A Face in the Crowd Trailer from BiteSize TV on Vimeo.
An old movie that is again relevant. Funny how that works. It’s historically significant on multiple levels. It’s the movie that made Andy Griffith a star. He plays a character as dark and complex as the preacher Robert Mitchum played in Night of the Hunter. For all of Griffith’s later success, he would never again show off such prodigious acting skills.
Of course, he had the benefit of the direction of Elia Kazan, three years after the masterpiece that was On the Waterfront, and more years into the descending cloud of lefty opprobrium for his testimony against communists in the House UnAmerican Activities Committee. More about Kazan’s possible motives later.
At the time, though, it was considered something of a variation on Citizen Kane, a fictional take on the career of the biggest media superstar of the day, a radio and television host named Arthur Godfrey, who was at one point regarded as the most famous man in America. It was thus, apart from its other interpretations, one of the very first explorations of the impacts and perils of mass media celebrity as a force unhooked from actual achievement.
Like the protagonist of A Face in the Crowd, Godfrey was ultimately laid low by exposure of the contrast between his aw shucks demeanor and his real personality.
I watched it again last night after a long long time of not needing to see it again. It proved something of a revelation in terms of our current cultural and political climate.

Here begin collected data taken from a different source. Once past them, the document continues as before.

Lemma after_insert_slugs_nodup db obj cats :
  NoDup (product_slugs db) ->
  slug_taken db None (Product.slug obj) = false ->
  NoDup (product_slugs (after_insert db obj cats)).
Proof.
  intros H Hfree. apply slug_taken_None_false in Hfree.
  unfold product_slugs, after_insert in *. simpl. rewrite map_app. simpl.
  apply NoDup_app; [exact H|repeat constructor; auto|].
  intros a Ha [<-|[]]. contradiction.
Qed.

Lemma product_create_slugs_nodup request db :
  NoDup (product_slugs db) ->
  NoDup (product_slugs (snd (product_create request db))).
Proof.
  intros H. rewrite product_create_cases.
  destruct (run_validation ProductCreateSerializer db None false _)
    as [[|e errs] vd]; cbn [snd]; auto.
  destruct (v_price vd) as [pr|]; cbn [snd]; auto.
  cbv zeta. destruct (slug_taken db None _) eqn:E; cbn [snd]; auto.
  now apply after_insert_slugs_nodup.
Qed.

(** C3.  Creating a product whose slug is already stored fails validation:
    the answer is a 400 whose errors report the slug as not unique, and
    nothing is written.  Slugs stay pairwise distinct after any create. *)
Theorem create_duplicate_slug_is_rejected request db s :
  NoDup (product_slugs db) ->
  d_slug (request_data request) = Parsed s ->
  In s (product_slugs db) ->
  status_code (fst (product_create request db)) = status.HTTP_400_BAD_REQUEST
  /\ (exists errs, In (f_slug, unique) errs
                   /\ fst (product_create request db) = bad_request errs)
  /\ snd (product_create request db) = db
  /\ ProductView.post request db = product_create request db
  /\ (forall request',
        NoDup (product_slugs (snd (product_create request' db)))).
Proof.
  intros Hnd Hs Hin.
  assert (Herr : In (f_slug, unique)
                    (fst (run_validation ProductCreateSerializer db None false
                                         (request_data request)))).
  { apply validate_duplicate_slug with (s := s).
    - simpl. auto.
    - exact Hs.
    - simpl. now apply slug_taken_None_true. }
  assert (Hpost : ProductView.post request db = product_create request db)
    by reflexivity.
  assert (Hinv : forall request',
             NoDup (product_slugs (snd (product_create request' db))))
    by (intros request'; now apply product_create_slugs_nodup).
  rewrite Hpost. clear Hpost. rewrite product_create_cases.
  destruct (run_validation ProductCreateSerializer db None false
                           (request_data request))
    as [[|e errs] vd]; [destruct Herr|].
  split; [reflexivity|]. split; [|split; [reflexivity|split; [reflexivity|]]].
  - exists (e :: errs). split; [exact Herr|reflexivity].
  - exact Hinv.
Qed.

Lemma create_duplicate_slug_is_rejected_witness :
  status_code (fst (product_create tea_again sample_db)) = 400
  /\ snd (product_create tea_again sample_db) = sample_db.
Proof.
  assert (Hnd : NoDup (product_slugs sample_db)).
  { unfold product_slugs. simpl.
    repeat constructor; simpl; intuition discriminate. }
  assert (Hin : In "tea"%string (product_slugs sample_db)) by (simpl; auto).
  pose proof (create_duplicate_slug_is_rejected tea_again sample_db
                "tea"%string Hnd eq_refl Hin) as (H1 & _ & H3 & _).
  split; [exact H1|exact H3].
Defined.

Lemma product_create_valid request db s t pr :
  d_slug (request_data request) = Parsed s ->
  ~ In s (product_slugs db) ->
  d_title (request_data request) = Parsed t ->
  d_price (request_data request) = Parsed pr ->
  product_create request db =
  (mk_response
     (Some (VObj [("id"%string, VInt (Product_seq db)); ("slug"%string, VStr s);
                  ("title"%string, VStr t); ("price"%string, VInt pr)]))
     (Some status.HTTP_201_CREATED),
   after_insert db (Product.mk (Product_seq db) s t EmptyString pr) None).
Proof.
  intros Hs Hfree Ht Hp. apply slug_taken_None_false in Hfree.
  rewrite product_create_cases.
  rewrite (validate_create_pass db None _ s t pr Hs Ht Hp Hfree).
  cbn [v_price]. cbv zeta. unfold new_row.
  cbn [v_slug v_title v_description v_categories or_default Product.slug].
  rewrite Hfree. reflexivity.
Qed.

(** C4.  A create request with a slug that is not stored yet, a title and
    a price is answered with 201 and a body of exactly four members: the
    three submitted values and the id drawn from the sequence, which no
    stored product has.  The row is stored under that id. *)
Theorem create_returns_201 request db s t pr :
  store_ok db ->
  d_slug (request_data request) = Parsed s ->
  ~ In s (product_slugs db) ->
  d_title (request_data request) = Parsed t ->
  d_price (request_data request) = Parsed pr ->
  fst (product_create request db)
  = mk_response
      (Some (VObj [("id"%string, VInt (Product_seq db)); ("slug"%string, VStr s);
                   ("title"%string, VStr t); ("price"%string, VInt pr)]))
      (Some status.HTTP_201_CREATED)
  /\ ~ In (Product_seq db) (product_ids db)
  /\ find_product (snd (product_create request db)) (Product_seq db)
     = Some (Product.mk (Product_seq db) s t EmptyString pr)
  /\ ProductView.post request db = product_create request db.
Proof.
  intros Hok Hs Hfree Ht Hp.
  pose proof (seq_fresh db Hok) as Hfresh.
  change (ProductView.post request db) with (product_create request db).
  rewrite (product_create_valid request db s t pr Hs Hfree Ht Hp).
  split; [reflexivity|]. split; [exact Hfresh|]. split; [|reflexivity].
  cbn [snd].
  apply (after_insert_find db (Product.mk (Product_seq db) s t EmptyString pr)).
  exact Hfresh.
Qed.

Lemma sample_db_ok : store_ok sample_db.
Proof.
  split; unfold product_ids, product_slugs; simpl.
  - repeat constructor.
  - repeat constructor; simpl; intuition discriminate.
  - repeat constructor; simpl; intuition discriminate.
Defined.

Lemma create_returns_201_witness :
  fst (product_create new_cup sample_db)
  = mk_response
      (Some (VObj [("id"%string, VInt 3); ("slug"%string, VStr "cup");
                   ("title"%string, VStr "Cup"); ("price"%string, VInt 250)]))
      (Some 201)
  /\ find_product (snd (product_create new_cup sample_db)) 3
     = Some (Product.mk 3 "cup" "Cup" EmptyString 250).
Proof.
  assert (Hfree : ~ In "cup"%string (product_slugs sample_db)).
  { simpl. intuition discriminate. }
  pose proof (create_returns_201 new_cup sample_db "cup"%string "Cup"%string 250
                sample_db_ok eq_refl Hfree eq_refl eq_refl) as (H1 & _ & H3 & _).
  split; [exact H1|exact H3].
Defined.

The Griffith character is discovered by an ambitious radio host (Patricia Neal, the only woman who could ever have played Dagny Taggart) in the drunk tank of a rural Arkansas jail. He can sing and play the guitar, but his talent at that can’t hold a candle to his instinct for spotting an opportunity to make a score. He’s pure psychopath, incredibly quick to read everyone else’s motivations and vulnerabilities. He’s also a born down-home charmer. The Pat Neal character dubs him “Lonesome Rhodes” and plucks him from nothing to celebrity.
The movie charts his rise from guest talent on an Arkansas radio show to national radio and TV megastar. As I watched I began to understand the dumb-smart traps that killed Elia Kazan’s life and career. Which are some of the same dumb-smart traps that make contemporary progressives so ridiculous and dangerous.
I don’t want to ascribe TOO much vision to Kazan, but I do think he’s grappling with conflicting intentions in this production. He wants both to explain why he was tempted by communism in the first place and why there are times when you break accepted moral codes to bring down a clear and present danger. And I think he wanted to be forgiven; why he made the threat of Lonesome Rhodes into a right wing populist in thrall to evil Republican politicians and crony capitalists.
Given Kazan’s own history, the plot is all over the place. Yet he manages to fight through his own complicated situation to arrive at some brand new insights about the impact of pervasive media. He seems prescient in demonstrating the now accepted truism that all publicity is good publicity. Lonesome openly mocks the product of his show’s main sponsor, which increases sales. He soon becomes a political consultant for a senator who desires to be president. “They don’t need to respect you,” he lectures. “They need to loooove you.”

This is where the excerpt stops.